You wouldn’t dream of running a marathon without undergoing months of training. Or heading into the wilderness without making sure you have adequate provisions. Or betting your life savings on a business venture you haven’t thoroughly researched.

But when it comes to entering retirement—when a failure to plan can have devastating consequences—a surprising number of people are unprepared. More than half of workers older than 55 haven’t developed a plan for paying themselves in retirement, according to a recent study by Ameriprise, and almost two-thirds haven’t identified which investments they’ll tap first. Many wait until they’ve set their retirement date to put together any kind of plan at all.

Planning late is better than never planning, but your chances of a secure retirement will improve if you start making decisions and checking items off your to-do list at least a year out. Take a look at seven big issues you’ll face as you transition into retirement.

Sign Up for Medicare

Thinkstock

You can’t ignore signing up for Medicare. You’re eligible at age 65, and you can sign up without penalty anytime from three months before until three months after the month of your 65th birthday.

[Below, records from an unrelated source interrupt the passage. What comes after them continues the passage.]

(** * ASHA search method: a shallow embedding of [asha.py]

    The development follows
    [examples/custom_search_method/asha_search_method/asha.py]:

    - [PyFloat] models the IEEE-754 binary64 arithmetic used by
      [ASHASearchMethodState._init_rungs] on top of the standard library's
      [SpecFloat];
    - [TrialMetric], [Rung] and [ASHASearchMethodState] are records with the
      fields of the Python classes;
    - methods that mutate [self] are functions in a state-and-exception monad
      [M S A := S -> Outcome A * S]; a raised exception keeps the state as it
      was mutated up to the [raise];
    - [uuid.uuid4()] and the user's [search_space()] are an oracle indexed by
      the number of draws made so far.

    [progress] reads the state only and is modelled as a function of it;
    [save_method_state] and [load_method_state], which pickle the state to
    a file, are outside the model. *)

From Stdlib Require Import ZArith QArith Lia Lqa String.
From Stdlib Require Import Floats.SpecFloat.
From stdpp Require Import gmap list.
From Equations Require Import Equations.
Close Scope Q_scope.

(** ** Python exceptions and outcomes *)

Inductive PyExn :=
  | KeyError | IndexError | AssertionError
  | ZeroDivisionError | OverflowError | ValueError.

(** [OutOfFuel] is not a Python outcome: it marks a recursion that was cut
    by the fuel of [promote_async_fuel]. *)
Inductive Outcome (A : Type) :=
  | Ok (a : A)
  | Raise (e : PyExn)
  | OutOfFuel.
Arguments Ok {A} a.
Arguments Raise {A} e.
Arguments OutOfFuel {A}.

Definition M (S A : Type) : Type := S -> Outcome A * S.

Definition ret {S A} (a : A) : M S A := fun s => (Ok a, s).
Definition raise {S A} (e : PyExn) : M S A := fun s => (Raise e, s).
Definition out_of_fuel {S A} : M S A := fun s => (OutOfFuel, s).
Definition bind {S A B} (m : M S A) (f : A -> M S B) : M S B :=
  fun s =>
    match m s with
    | (Ok a, s') => f a s'
    | (Raise e, s') => (Raise e, s')
    | (OutOfFuel, s') => (OutOfFuel, s')
    end.
Definition get {S} : M S S := fun s => (Ok s, s).
Definition modify {S} (f : S -> S) : M S unit := fun s => (Ok tt, f s).
Definition from_option {S A} (e : PyExn) (o : option A) : M S A :=
  match o with
  | Some a => ret a
  | None => raise e
  end.

Declare Scope py_scope.
Delimit Scope py_scope with py.
Notation "x <- m ;; k" := (bind m (fun x => k))
  (at level 100, m at next level, right associativity) : py_scope.
Notation "m ;; k" := (bind m (fun _ => k))
  (at level 100, right associativity) : py_scope.
Open Scope py_scope.

(** ** Python floats (IEEE-754 binary64) *)

Module PyFloat.

Definition prec : Z := 53.
Definition emax : Z := 1024.

Definition float := spec_float.

(** [float(z)] for an [int]: rounds to nearest, ties to even, and raises
    [OverflowError] when the rounded value does not fit. *)
Definition of_int (z : Z) : Outcome float :=
  match binary_normalize prec emax z 0 false with
  | S754_infinity _ => Raise OverflowError
  | f => Ok f
  end.

Definition one : float := binary_normalize prec emax 1 0 false.

(** [pow(x, y)] for a float [x] and a float [y] whose value is the natural
    number [k]; the result of the C library's [pow] is taken to be the
    exact power rounded to nearest.  [OverflowError] when the result is
    out of range. *)
Definition pow (x : float) (k : N) : Outcome float :=
  match k with
  | N0 => Ok one
  | Npos p =>
      match x with
      | S754_finite s m e =>
          match binary_round prec emax (s && N.odd k)
                  (Pos.pow m p) (e * Zpos p) with
          | S754_infinity _ => Raise OverflowError
          | f => Ok f
          end
      | S754_zero s => Ok (S754_zero (s && N.odd k))
      | S754_infinity s => Ok (S754_infinity (s && N.odd k))
      | S754_nan => Ok S754_nan
      end
  end.

(** [x / y] on floats. *)
Definition truediv (x y : float) : Outcome float :=
  match y with
  | S754_zero _ => Raise ZeroDivisionError
  | _ => Ok (SFdiv prec emax x y)
  end.

(** [int(x)]: truncation towards zero. *)
Definition to_int (x : float) : Outcome Z :=
  match x with
  | S754_zero _ => Ok 0%Z
  | S754_finite s m e =>
      let magnitude :=
        if (0 <=? e)%Z then (Zpos m * 2 ^ e)%Z
        else (Zpos m / 2 ^ (- e))%Z in
      Ok (cond_Zopp s magnitude)
  | S754_infinity _ => Raise OverflowError
  | S754_nan => Raise ValueError
  end.

End PyFloat.

(** ** Data model *)

(** A [uuid.UUID] is its 128-bit integer value. *)
Definition UUID : Type := N.
Bind Scope N_scope with UUID.

(** Validation metrics are Python floats.  The handlers only compare them
    ([<=]) and negate them, both exact on finite doubles, so a metric is
    the rational value of a finite double; non-finite metrics are outside
    the model. *)
Definition float_max : Q :=
  inject_Z ((2 ^ 53 - 1) * 2 ^ 971).

Module TrialMetric.
Record t := {
  request_id : UUID;
  metric : Q;
  promoted : bool
}.
End TrialMetric.
Abbreviation TrialMetric := TrialMetric.t.

Record Rung := {
  units_needed : Z;
  idx : Z;
  metrics : list TrialMetric;
  outstanding_trials : Z
}.

Definition set_promoted (b : bool) (tm : TrialMetric) : TrialMetric :=
  {| TrialMetric.request_id := TrialMetric.request_id tm;
     TrialMetric.metric := TrialMetric.metric tm;
     TrialMetric.promoted := b |}.

Definition set_metrics (f : list TrialMetric -> list TrialMetric)
    (r : Rung) : Rung :=
  {| units_needed := units_needed r; idx := idx r;
     metrics := f (metrics r);
     outstanding_trials := outstanding_trials r |}.

Definition set_outstanding_trials (f : Z -> Z) (r : Rung) : Rung :=
  {| units_needed := units_needed r; idx := idx r;
     metrics := metrics r;
     outstanding_trials := f (outstanding_trials r) |}.

(** [Rung(units_needed, idx)] with the dataclass defaults. *)
Definition new_rung (units idx : Z) : Rung :=
  {| units_needed := units; idx := idx; metrics := [];
     outstanding_trials := 0 |}.

(** ** Python lists *)

(** [l.insert(i, x)] for [0 <= i]: beyond the end it appends. *)
Definition list_insert_at {A} (i : nat) (x : A) (l : list A) : list A :=
  take i l ++ x :: drop i l.

(** The position [l[i]] denotes for a Python [int] index, negative indices
    counting from the end; [None] is [IndexError]. *)
Definition py_index (len : nat) (i : Z) : option nat :=
  if (0 <=? i)%Z then
    (if (i <? Z.of_nat len)%Z then Some (Z.to_nat i) else None)
  else
    (if (- Z.of_nat len <=? i)%Z then Some (Z.to_nat (Z.of_nat len + i))
     else None).

(** ** Rung methods *)

(** The [while i < j] loop of [Rung._search_metric_index]. *)
Equations? search_loop (ms : list TrialMetric) (x : Q) (i j : nat)
    : Outcome nat by wf (j - i) lt :=
  search_loop ms x i j with decide (i < j) := {
    | right _ => Ok i
    | left _ with ms !! Nat.shiftr (i + j) 1 := {
        | None => Raise IndexError
        | Some tm =>
            if Qle_bool (TrialMetric.metric tm) x
            then search_loop ms x (Nat.shiftr (i + j) 1 + 1) j
            else search_loop ms x i (Nat.shiftr (i + j) 1)
      }
  }.
Proof.
  all: rewrite Nat.div2_div;
    assert (i <= (i + j) / 2) by (apply Nat.div_le_lower_bound; lia);
    assert ((i + j) / 2 < j) by (apply Nat.Div0.div_lt_upper_bound; lia);
    lia.
Qed.

Definition _search_metric_index (x : Q) : M Rung nat :=
  fun self => (search_loop (metrics self) x 0 (length (metrics self)), self).

Definition promotions_async (request_id : UUID) (metric : Q) (divisor : Z)
    : M Rung (list UUID) :=
  self <- get ;;
  if (divisor =? 0)%Z then raise ZeroDivisionError else
  let old_num_promote := (Z.of_nat (length (metrics self)) / divisor)%Z in
  let num_promote := ((Z.of_nat (length (metrics self)) + 1) / divisor)%Z in
  index <- _search_metric_index metric ;;
  let promote_now := (Z.of_nat index <? num_promote)%Z in
  let trial_metric :=
    {| TrialMetric.request_id := request_id;
       TrialMetric.metric := metric;
       TrialMetric.promoted := promote_now |} in
  modify (set_metrics (list_insert_at index trial_metric)) ;;
  if promote_now then ret [request_id] else
  if negb (num_promote =? old_num_promote)%Z then
    self <- get ;;
    k <- from_option IndexError
          (py_index (length (metrics self)) old_num_promote) ;;
    entry <- from_option IndexError (metrics self !! k) ;;
    if negb (TrialMetric.promoted entry) then
      modify (set_metrics (alter (set_promoted true) k)) ;;
      ret [TrialMetric.request_id entry]
    else ret []
  else ret [].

Medicare Part A covers hospitalization and is premium-free, so there’s generally no reason not to sign up as soon as you’re eligible. One exception: You can’t contribute to a health savings account if you enroll in Medicare. If you have an HSA and want to keep fueling it, don’t sign up for Medicare until you retire. (To enroll, go to www.ssa.gov.)

Part B covers outpatient care, including doctors’ visits. It costs $121.80 a month for singles with an adjusted gross income (plus tax-exempt interest) of $85,000 or less ($170,000 for couples) who sign up in 2016. Above those income levels, you’ll have to pay $170.50 to $389.80 per month. You’ll also have to pay a surcharge of $12.70 to $72.90 a month on top of the premium for Part D prescription drug coverage.

If you don’t sign up for Part B during the seven-month window around turning 65, and you do not have coverage through your current employer, you may have to pay at least a 10% penalty on premiums permanently when you do sign up. If you work for a company with fewer than 20 employees, your group coverage generally becomes secondary to Medicare at age 65, so you should sign up for both Part A and Part B—otherwise, you may not be covered at all.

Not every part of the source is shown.